Silencing of OCH1 unveils the role of Sporothrix schenckii N -linked glycans during the host-fungus interaction.

Background: Sporothrix schenckii is a neglected fungal pathogen for the human being and other mammals. In several fungal systems, Och1 is a Golgi α1,6-mannosyltransferase with a key function in the synthesis of N -linked glycans; which are important elements during the host-fungus interplay. The role of OCH1 in fungal virulence seems to be species-specific, being an essential component for Candida albicans virulence and dispensable during the interaction of Aspergillus fumigatus with the host.

Methods: Here, we silenced S. schenckii OCH1 and characterized the phenotype of the mutant strains.
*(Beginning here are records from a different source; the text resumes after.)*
(* ===== verification/ClockRebase.v ===== *)
(** * Timestamps of captured frames
      (capture/framesink-capturer/video_frame_conversion.cc,
       RebaseMediaTimestampToWebrtcMicros)

    A captured frame carries a time of the media clock; libwebrtc wants one of
    its own clock.  The first call records the difference of the two clocks in
    process-wide atomics and the following ones add it.  The function is
    modelled twice: as it runs alone, and as the steps of the calls of several
    threads on the shared atomics.  Times are in microseconds and stay clear of
    the bounds of [int64_t]. *)

From Stdlib Require Import ZArith Lia.
From stdpp Require Import base tactics numbers list.
From S2P Require Import Prelude.
Open Scope Z_scope.

(** [g_clock_delta_us] and [g_clock_delta_set]. *)
Record atomics := mkAtomics {
  g_clock_delta_us : Z;
  g_clock_delta_set : bool;
}.
Definition initial : atomics := mkAtomics 0 false.

(** A call that runs alone; [now] is what [TimeMicros] answers. *)
Definition RebaseMediaTimestampToWebrtcMicros (media_us now : Z) (g : atomics) : Z * atomics :=
  if g_clock_delta_set g then (media_us + g_clock_delta_us g, g)
  else (now, mkAtomics (now - media_us) true).

(** ** The calls of several threads *)

(** Where a call is: before the load of the flag, before [TimeMicros], before
    the compare-exchange, before the store of the delta, before the final load
    of the delta, or returned. *)
Inductive pc :=
| AtLoad (media : Z)
| AtTime (media : Z)
| AtExchange (media now : Z)
| AtStore (media now : Z)
| AtRead (media : Z)
| Returned (media result : Z).

(** One step of a call; [now] is the time it happens. *)
Definition step (now : Z) (p : pc) (g : atomics) : pc * atomics :=
  match p with
  | AtLoad media => (if g_clock_delta_set g then AtRead media else AtTime media, g)
  | AtTime media => (AtExchange media now, g)
  | AtExchange media t =>
      if g_clock_delta_set g then (AtRead media, g)
      else (AtStore media t, mkAtomics (g_clock_delta_us g) true)
  | AtStore media t => (Returned media t, mkAtomics (t - media) (g_clock_delta_set g))
  | AtRead media => (Returned media (media + g_clock_delta_us g), g)
  | Returned _ _ => (p, g)
  end.

(** Thread [i] takes a step. *)
Definition move (i : nat) (now : Z) (s : list pc * atomics) : list pc * atomics :=
  match s.1 !! i with
  | Some p => let '(p', g') := step now p s.2 in (<[i:=p']> s.1, g')
  | None => s
  end.
Definition moves (l : list (nat * Z)) (s : list pc * atomics) : list pc * atomics :=
  fold_left (λ s m, move m.1 m.2 s) l s.
Definition calls (media : list Z) : list pc * atomics := (AtLoad <$> media, initial).

(** A call whose steps no other call comes between is the function. *)
Theorem lone_call_atomic media now g l1 l2 :
  (moves (replicate 4 (List.length l1, now)) (l1 ++ AtLoad media :: l2, g)) =
  (l1 ++ Returned media (RebaseMediaTimestampToWebrtcMicros media now g).1 :: l2,
   (RebaseMediaTimestampToWebrtcMicros media now g).2).
Proof.
  assert (∀ p g, move (List.length l1) now (l1 ++ p :: l2, g) =
    (l1 ++ (step now p g).1 :: l2, (step now p g).2)) as Hm.
  { intros p g'. unfold move. cbn [fst snd]. rewrite list_lookup_middle by done.
    destruct (step now p g') as [p' g'']. cbn [fst snd]. by rewrite insert_app_r_alt, Nat.sub_diag. }
  unfold moves. cbn [replicate fold_left fst snd]. rewrite !Hm. cbn [step fst snd].
  unfold RebaseMediaTimestampToWebrtcMicros. destruct g as [d b]. by destruct b.
Qed.

(** ** Calls one after the other *)

Fixpoint rebase_all (frames : list (Z * Z)) (g : atomics) : list Z :=
  match frames with
  | [] => []
  | (media, now) :: frames' =>
      let '(t, g') := RebaseMediaTimestampToWebrtcMicros media now g in t :: rebase_all frames' g'
  end.

(** The first frame of the process gets the time of libwebrtc's clock, and
    every frame is moved by the same difference: the order of the frames and
    the intervals between them are those of the media clock. *)
Theorem timestamps_shifted media now frames :
  rebase_all ((media, now) :: frames) initial = (λ f, f.1 + (now - media)) <$> ((media, now) :: frames).
Proof.
  assert (rebase_all frames (mkAtomics (now - media) true) = (λ f, f.1 + (now - media)) <$> frames) as H.
  { induction frames as [|[m n] frames IH]; [done|]. rewrite fmap_cons, <-IH. reflexivity. }
  rewrite fmap_cons, <-H. cbn [rebase_all]. unfold RebaseMediaTimestampToWebrtcMicros. cbn.
  f_equal. lia.
Qed.

(** ** Calls that overlap *)

(** Once a call has won the exchange with the delta [d]: either it has not
    stored it and whoever read has read zero, or it has, and a call returned
    the right time or had read before. *)
Definition ok_before (p : pc) : Prop :=
  match p with AtStore _ _ => False | Returned m r => r = m | _ => True end.
Definition ok_after (d : Z) (p : pc) : Prop :=
  match p with AtStore _ _ => False | Returned m r => r = m ∨ r = m + d | _ => True end.
Definition not_yet (p : pc) : Prop :=
  match p with AtLoad _ | AtTime _ | AtExchange _ _ => True | _ => False end.

Inductive phase : list pc * atomics → Prop :=
| unset ts : Forall not_yet ts → phase (ts, mkAtomics 0 false)
| storing l1 m t l2 : Forall ok_before l1 → Forall ok_before l2 →
    phase (l1 ++ AtStore m t :: l2, mkAtomics 0 true)
| stored d ts : Forall (ok_after d) ts → phase (ts, mkAtomics d true).

Lemma move_phase i now s : phase s → phase (move i now s).
Proof.
  intros Hs. unfold move. destruct (s.1 !! i) as [p|] eqn:Hp; [|done].
  destruct Hs as [ts Ht|l1 m t l2 H1 H2|d ts Ht]; cbn [fst snd] in *.
  - pose proof (Forall_lookup_1 _ _ _ _ Ht Hp) as Hn.
    destruct p as [media|media|media t|?|?|?]; try done; cbn [step g_clock_delta_set g_clock_delta_us];
      [apply unset; by apply Forall_insert..|].
    rewrite (insert_take_drop _ _ _ (lookup_lt_Some _ _ _ Hp)). apply storing.
    + apply Forall_take. eapply Forall_impl; [exact Ht|]. by intros [].
    + apply Forall_drop. eapply Forall_impl; [exact Ht|]. by intros [].
  - assert (Forall ok_before (l1 ++ l2)) as H12 by (by apply Forall_app).
    destruct (Nat.lt_trichotomy i (List.length l1)) as [Hi|[->|Hi]].
    + rewrite lookup_app_l in Hp by done.
      pose proof (Forall_lookup_1 _ _ _ _ H1 Hp) as Hn.
      destruct p; try done; cbn [step g_clock_delta_set g_clock_delta_us];
        rewrite insert_app_l by done; apply storing; try done;
        apply Forall_insert; try done; simpl; lia.
    + rewrite list_lookup_middle in Hp by done. simplify_eq. cbn [step g_clock_delta_set].
      rewrite insert_app_r_alt, Nat.sub_diag by done. simpl. apply stored.
      apply Forall_app. split; [|constructor; [simpl; lia|]].
      * eapply Forall_impl; [exact H1|]. intros []; simpl; auto.
      * eapply Forall_impl; [exact H2|]. intros []; simpl; auto.
    + rewrite lookup_app_r in Hp by lia.
      destruct (i - List.length l1)%nat as [|k] eqn:Hk; [lia|]. simpl in Hp.
      pose proof (Forall_lookup_1 _ _ _ _ H2 Hp) as Hn.
      destruct p; try done; cbn [step g_clock_delta_set g_clock_delta_us];
        rewrite insert_app_r_alt, Hk by lia; simpl; apply storing; try done;
        apply Forall_insert; try done; simpl; lia.
  - pose proof (Forall_lookup_1 _ _ _ _ Ht Hp) as Hn.
    destruct p; try done; cbn [step g_clock_delta_set g_clock_delta_us]; apply stored;
      apply Forall_insert; try done; simpl; auto.
Qed.

Definition media_of (p : pc) : Z :=
  match p with
  | AtLoad m | AtTime m | AtExchange m _ | AtStore m _ | AtRead m | Returned m _ => m
  end.
Lemma step_media now p g : media_of (step now p g).1 = media_of p.
Proof. by destruct p, g as [d []]. Qed.
Lemma move_media i now s : media_of <$> (move i now s).1 = media_of <$> s.1.
Proof.
  unfold move. destruct (s.1 !! i) as [p|] eqn:Hp; [|done].
  pose proof (step_media now p s.2) as Hs. destruct (step now p s.2) as [p' g']. cbn [fst] in *.
  rewrite list_fmap_insert. apply list_insert_id. rewrite list_lookup_fmap, Hp. simpl. by rewrite Hs.
Qed.

(** What holds of every interleaving of the steps. *)
Lemma moves_ind (P : list pc * atomics → Prop) l s :
  P s → (∀ i now s, P s → P (move i now s)) → P (moves l s).
Proof. intros H0 Hm. unfold moves. revert s H0. induction l as [|m l IH]; intros s H0; [done|]. by apply IH, Hm. Qed.

(** However the calls of several threads interleave, they agree on one
    difference [d] of the clocks: a call returns its time moved by [d], or,
    when it overlapped the first one, the bare media time; and [d] is what the
    atomics hold once it is stored. *)
Theorem rebase_interleaved media l :
  let s := moves l (calls media) in
  media_of <$> s.1 = media ∧
  ∃ d, (∀ i m r, s.1 !! i = Some (Returned m r) → r = m + d ∨ r = m) ∧
    (g_clock_delta_set s.2 = true → (∀ i m t, s.1 !! i ≠ Some (AtStore m t)) → d = g_clock_delta_us s.2).
Proof.
  intros s. split.
  { unfold s. apply (moves_ind (λ s, media_of <$> s.1 = media)).
    - unfold calls. cbn [fst]. rewrite <-list_fmap_compose. apply list_fmap_id.
    - intros i now s' <-. apply move_media. }
  assert (phase s) as Hs.
  { unfold s. apply moves_ind; [|intros; by apply move_phase].
    apply unset, Forall_fmap, Forall_true. by intros ?. }
  destruct Hs as [ts Ht|l1 m t l2 H1 H2|d ts Ht]; cbn [fst snd].
  - exists 0. split; [|done]. intros i m r Hi. by pose proof (Forall_lookup_1 _ _ _ _ Ht Hi).
  - exists 0. split.
    + intros i m' r Hi. right. destruct (Nat.lt_trichotomy i (List.length l1)) as [Hl|[->|Hl]].
      * rewrite lookup_app_l in Hi by done. exact (Forall_lookup_1 _ _ _ _ H1 Hi).
      * by rewrite list_lookup_middle in Hi.
      * rewrite lookup_app_r in Hi by lia. destruct (i - List.length l1)%nat as [|k] eqn:Hk; [lia|].
        exact (Forall_lookup_1 _ _ _ _ H2 Hi).
    + intros _ Hn. destruct (Hn (List.length l1) m t). by rewrite list_lookup_middle.
  - exists d. split; [|done]. intros i m r Hi. destruct (Forall_lookup_1 _ _ _ _ Ht Hi); auto.
Qed.

(** Calls that begin once the first one has returned all get their time moved
    by its difference, however they interleave. *)
Theorem later_calls_shifted media d l i m r :
  (moves l (AtLoad <$> media, mkAtomics d true)).1 !! i = Some (Returned m r) → r = m + d.
Proof.
  assert (∃ ts, moves l (AtLoad <$> media, mkAtomics d true) = (ts, mkAtomics d true) ∧
    Forall (λ p, match p with AtLoad _ | AtRead _ => True | Returned m r => r = m + d | _ => False end) ts)
    as (ts & -> & Ht).
  { apply (moves_ind (λ s, ∃ ts, s = (ts, mkAtomics d true) ∧ Forall _ ts)).
    - eexists. split; [done|]. apply Forall_fmap, Forall_true. by intros ?.
    - intros j now s (ts & -> & Ht). unfold move. cbn [fst snd].
      destruct (ts !! j) as [p|] eqn:Hp; [|by eexists].
      pose proof (Forall_lookup_1 _ _ _ _ Ht Hp) as Hn.
      destruct p; try done; eexists; (split; [reflexivity|]); by apply Forall_insert. }
  intros Hi. exact (Forall_lookup_1 _ _ _ _ Ht Hi).
Qed.

(** The overlap that goes wrong: a call that loads the flag between the
    exchange and the store of the first call returns the bare media time,
    whatever the difference of the clocks. *)
Theorem overlapping_call_unshifted m0 m1 now0 now1 :
  moves [(0%nat, now0); (0%nat, now0); (0%nat, now0); (1%nat, now1); (1%nat, now1); (0%nat, now0)] (calls [m0; m1]) =
    ([Returned m0 now0; Returned m1 m1], mkAtomics (now0 - m0) true).
Proof. unfold moves, move, calls. cbn. by rewrite Z.add_0_r. Qed.

(** ** Witnesses *)

Lemma later_calls_shifted_witness : 110 = 100 + 10.
Proof.
  exact (later_calls_shifted [50; 100] 10 [(1%nat, 0); (0%nat, 0); (1%nat, 0)] 1%nat 100 110 eq_refl).
Defined.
Results: The mutant strains did not show defects in the cell or colony morphology, the growth rate or the ability to undergo dimorphism; but the cell wall changed in both composition and exposure of inner components at the surface. When interacting with human monocytes, the silenced strains had a reduced ability to stimulate TNFα and IL-6 but stimulated higher levels of IL-10. The interaction with human macrophages was also altered, with reduced numbers of silenced cells phagocytosed. These strains showed virulence attenuation in both Galleria mellonella and in the mouse model of sporotrichosis. Nonetheless, the cytokine levels in infected organs did not vary significantly when compared with the wild-type strain.

Conclusion: Our data demonstrate that OCH1 silencing affects different aspects of the S. schenckii -host interaction.